How important is sound?
-Can you have sound without pictures?
-Can you have pictures without sound?
Films that use sound without moving pictures:
-Derek Jarman's Blues (voices over blue screen).
-Chris Marker's La jetee (voices over still photographs)
-Even 'silent' cinema used live musical accompaniment and sound effects.
Function of sound:
-aural narrative (dialogue, voiceover)
-sonic ambience (mood, atmosphere, sound effects)
-emotional or intellectual resonance or dissonance (music)
Key elements of film sound:
-Speech (dialogue or narration)
-Ambient or natural sound
-Sound effects
-Musical score or soundtrack
Use of sound effects:
-Heighten drama-abstract or enhanced effects designed t affect audience perception or emotional state (e.g., audible heartbeats in horror films)
-Simulate reality- ambient background that underscores and reinforces unity of mise en scene and editing (e.g., traffic noise, chatter, room tone)
Aesthetic uses of sound:
-Impressionistic-harmonious sound that evokes a mood, atmosphere or tone.
-Expressionistic-discordant sound that evokes abstract or dark psychological states.
-Asynchronous- sound and visuals are mismatched for dramatic effect.
-Diegetic and non-diegetic.
Diegetic vs non-diegetic sound:
-Diegetic- any sound that is intrinsic to the film space or implied by action (e.g./ character speech, music performance)

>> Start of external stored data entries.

(** The handler lets a command ask for escalation only where the user may be asked. *)
Lemma escalated_request args policy request :
  exec_command_request args policy = Ok request -> xr_sandbox_permissions request = RequireEscalated ->
  xr_additional_permissions_preapproved request = false /\ prompt_is_rejected_by_policy policy false = None.
Proof.
  unfold exec_command_request. set (effective := apply_granted_turn_permissions _ _ _ _ _ _). intros Hr Hs.
  assert (ea_sandbox_permissions effective = RequireEscalated -> ea_permissions_preapproved effective = false) as Hpre
    by apply escalation_not_preapproved.
  destruct (requests_sandbox_override _ && _ && _) eqn:Eg; [done|].
  destruct (match implicit_granted_permissions _ _ _ with Some _ => _ | None => _ end); simplify_eq/=.
  specialize (Hpre Hs). split; [done|]. rewrite Hs, Hpre in Eg. cbn in Eg. apply bool_decide_eq_false in Eg.
  destruct (prompt_is_rejected_by_policy policy false); [|done]. by destruct Eg.
Qed.

Lemma exec_command_asks session args snapshot step call_id t e :
  asks (exec_command crates host cfg_windows target_os aenv (Out := Out) session args snapshot step call_id) t e ->
  exists request requirement, exec_command_request args (sc_approval_policy step) = Ok request /\
    exec_requirement crates host cfg_windows session request (sc_approval_policy step) = Ok requirement /\
    asks (run crates host target_os aenv (Out := Out) (tool_request request snapshot requirement)
            {| tc_step_context := step; tc_call_id := call_id;
               tc_tool_name := {| tn_name := lit "exec_command"; tn_namespace := None |} |}) t e.
Proof.
  unfold exec_command. destruct (exec_command_request args _) as [request| |]; [|by intros [? Hs]; inversion Hs..].
  intros Ha%asks_then_return. unfold open_session_with_sandbox in Ha.
  destruct (exec_requirement _ _ _ _ _ _) as [requirement| |] eqn:E; [|by destruct Ha as [? Hs]; inversion Hs..].
  by exists request, requirement.
Qed.

(** C8. A command runs outside the sandbox only on rules or on a grant. Where the files are
    restricted, whatever the model asks for and whatever is answered: an attempt that leaves the
    sandbox follows a yes to this call, of a hook, the automatic reviewer, the user or an approval
    for the session; or it is the first, no strict review is on, and every command that the
    request stands for is allowed by a rule, with no rule against it. *)
Theorem command_leaves_sandbox_only_if_allowed session args snapshot step call_id t a :
  asks (exec_command crates host cfg_windows target_os aenv (Out := Out) session args snapshot step call_id) t (RunTool a) ->
  is_escalated host a = true ->
  fp_kind (file_system_sandbox_policy (te_permission_profile (xa_environment args))) = Restricted ->
  existsb granted t = true \/
  (quiet t = true /\ sc_strict_auto_review step = false /\
   forall c, c ∈ ec_commands (evaluated crates (xa_command args) (es_configured_shell session) (xa_shell_mode args)
                                (command_platform cfg_windows (xa_environment args))) ->
     allowed_by_rules (current_for_environment (es_exec_policy session) (te_exec_policy (xa_environment args))
                         (es_allow_prefix_rules session)) c).
Proof.
  intros (request & requirement & Hx & Hq & Ha)%exec_command_asks He Hk.
  assert (xr_turn_environment request = xa_environment args /\ xr_command request = xa_command args /\
          xr_shell_mode request = xa_shell_mode args) as (Eenv & Ecmd & Emode).
  { unfold exec_command_request in Hx. destruct (_ && _ && _) in Hx; [done|].
    destruct (match implicit_granted_permissions _ _ _ with Some _ => _ | None => _ end) in Hx; by simplify_eq/=. }
  destruct (escalation_cause _ _ _ _ _ _ _ _ Ha He) as [?|[[_ Hpre]|(Hs & Hquiet & perms & bypass & amendment & _ & Hreq & Hcause)]];
    [by left|done|]. right. split; [done|]. split; [done|].
  change (requirement = Skip bypass amendment) in Hreq. subst requirement. unfold exec_requirement in Hq.
  pose proof (skip_commands _ _ _ _ _ _ _ Hq) as Hc. cbn [approval_request rq_command] in Hc.
  rewrite Eenv, Ecmd, Emode in Hc. intros c Hin. destruct (Hc c Hin) as [?|(Hb & origin & Hf)].
  { unfold policy_for in *. cbn [approval_request rq_environment_policy rq_allow_prefix_rules] in *. by rewrite Eenv in *. }
  exfalso. destruct Hcause as [->|Hesc]; [done|].
  assert (xr_sandbox_permissions request = RequireEscalated) as Esp by (cbn in Hesc; by destruct (xr_sandbox_permissions request)).
  destruct (escalated_request _ _ _ Hx Esp) as [Epre Hp].
  eapply escalation_fallback; [| | |exact Hf]; cbn; [by rewrite Epre|done|by rewrite Eenv].
Qed.
End Commands.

-Non-diegetic- any sound that is external to the film space (e.g., voiceover, soundtrack music)
Women on the Verge of a Nervous Breakdown (1988)
Director: Pedro Almodovar
Dubbing Nicholas Ray's Hollywood film.
Looking for Langston (1989)
'Films are 50 percent visual and 50 percent sound. Sometimes around even overplays the visual'-David Lynch
How important is music?
The Imperial March- Conveys power, villainous, marshal, militaristic.
Music as narrative device:
-Music underscores or accentuates visual narrative, emotion or drama.
-Can create emotional or intellectual resonance or dissonance,
-Use of leitmotifs: a short, recurring musical phrase associated with a particular person, place or idea (e.g., Jaws theme, Darth Vader's march in Star wars).
-Pop songs as commentary/dramatic device: 'When words fail, music speaks' (Hans Christian Andersen)
-How important is the right music?
-Can you use any music regardless of dramatic context?
-Why are some musical soundtracks changed?
Modernism vs Postmodernism
-Modernism- an aesthetic and cultural reaction to classicism, relying on innovations in form, material and techniques to create new modes of rational and progressive expression and representation.
-Broadly ideologically utopian (e.g., Soviet montage)
-Postmodernism- reaction t failure of modernism's objective rationalism. Playfully deconstructs form, fusing disparate elements of high and low culture (usually through homage or pastiche) and meta-reference (intertextuality and self-referentiality).
-Broadly ideologically disruptive (e.g., The Simpsons, Pulp Fiction)
Use of narration:
-First person subjective (monologue or contributors voice: e.g., Jarman's Blue).
-'Voice of God' objective commentary (expository narrative: e.g., classic documentary).
-Conventions of male vs female voices (dominant vs empathetic); RP vs regional (authoritative vs authentic).